If $34! = 295232799\underline{cd}9604140847618609643\underline{ab}0000000$, what is the value of $(a,b,c,d)$?
My Attempt:
We know that
$$ 17! = 1\times 2 \times 3 \times 4 \times 5\times 6\times 7\times 8 \times 9\times 10 \times 11\times 12\times 13\times 14\times 15\times 16\times 17 $$
Thus the RHS must be divisible by $3$,$7$, or $11$.
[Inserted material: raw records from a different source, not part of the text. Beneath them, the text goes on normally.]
(** X8: the three threat tables are ordered alike: when the catalogue
    gives code [c1] a priority no higher than that of [c2], neither the
    composite score nor the urgency score of [c1] exceeds that of [c2] on
    the same other inputs (unknown codes count as priority 0). *)
Theorem threat_priority_orders_scores
    (c1 c2 : string) (p1 p2 : Z) (d p n : float) (c : string) :
  get_threat_level_info c1 !! "priority" = Some (VInt p1) ->
  get_threat_level_info c2 !! "priority" = Some (VInt p2) ->
  (p1 <= p2)%Z ->
  (calculate_composite_risk_score c1 d p
   <= calculate_composite_risk_score c2 d p)%Z
  /\ exists s1 s2 : Z,
       categorize_ecosystem_urgency c1 d n c !! "urgency_score"
       = Some (VInt s1)
       /\ categorize_ecosystem_urgency c2 d n c !! "urgency_score"
          = Some (VInt s2)
       /\ (s1 <= s2)%Z.
Proof.
  intros H1 H2 Hle.
  destruct (threat_priority_cases c1) as (q1 & Hq1 & Hc1).
  destruct (threat_priority_cases c2) as (q2 & Hq2 & Hc2).
  assert (q1 = p1) as -> by congruence.
  assert (q2 = p2) as -> by congruence.
  rewrite !composite_score_sum, !urgency_closed_form.
  unfold urgency_record, Spec.urgency_score. cbv zeta.
  assert (Spec.threat_score c1 <= Spec.threat_score c2
          /\ Spec.urgency_threat c1 <= Spec.urgency_threat c2)%Z as [Ht Hu].
  { member_cases Hc1; member_cases Hc2;
      injection Hc1 as -> -> ->; injection Hc2 as -> -> ->; lia. }
  split; [ lia | ].
  eexists _, _. split; [ lookup_key; reflexivity | ].
  split; [ lookup_key; reflexivity | lia ].
Qed.

Lemma threat_priority_orders_scores_witness :
  (calculate_composite_risk_score "VU" 0.25 30
   <= calculate_composite_risk_score "EN" 0.25 30)%Z.
Proof.
  apply (threat_priority_orders_scores "VU" "EN" 3 4 0.25 30 60 "PP");
    [ reflexivity | reflexivity | lia ].
Defined.

(** ** Monotonicity of the scores *)

Lemma gt_mono (k d1 d2 : float) :
  Py.lt d1 d2 = true -> (k <? d1)%float = true -> (k <? d2)%float = true.
Proof. intros Hlt Hk. exact (lt_trans k d1 d2 Hk Hlt). Qed.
Step 1: Divisibility by $3$
We know that for some $K\in\mathbb{N}$
$$ \begin{align} K&=\frac{3+5+5+6+8+7+a+b+8+0+9+6+0+0+0}{3}\\ &=\frac{57+a+b}{3}\\ &= 19+\frac{a+b}{3} \end{align} $$
Therefore, $0\leq a+b\leq 18$, which implies that $(a+b) \in\{0,3,6,9,12,15,18\}$.
Step 2: Divisibility by $11$
We know that for some $L\in\mathbb{N}$
$$ \begin{align} L&=\frac{(3+5+8+a+8+9+0+0)-(5+6+7+b+0+6+0)}{11}\\ &=\frac{9+a-b}{11}\\ \end{align} $$
This implies that $a-b=2$ or $b-a=9$, and thus we have to solve for $a-b = 2$ and $(a+b) \in\{6,12\}$. Therefore $(a,b) \in\lbrace{(4,2),(7,5)\rbrace}$. Again we have to solve for $b-a=9$ and $b+a\in\{3,9\}$, giving $(a,b)\in\{ (3,6),(0,9)\}$.
So we end up with $(a,b) \in\{(4,2),(7,5),(0,9)\}$. But answer given is $(a,b) = (4,2)$. What did I do wrong?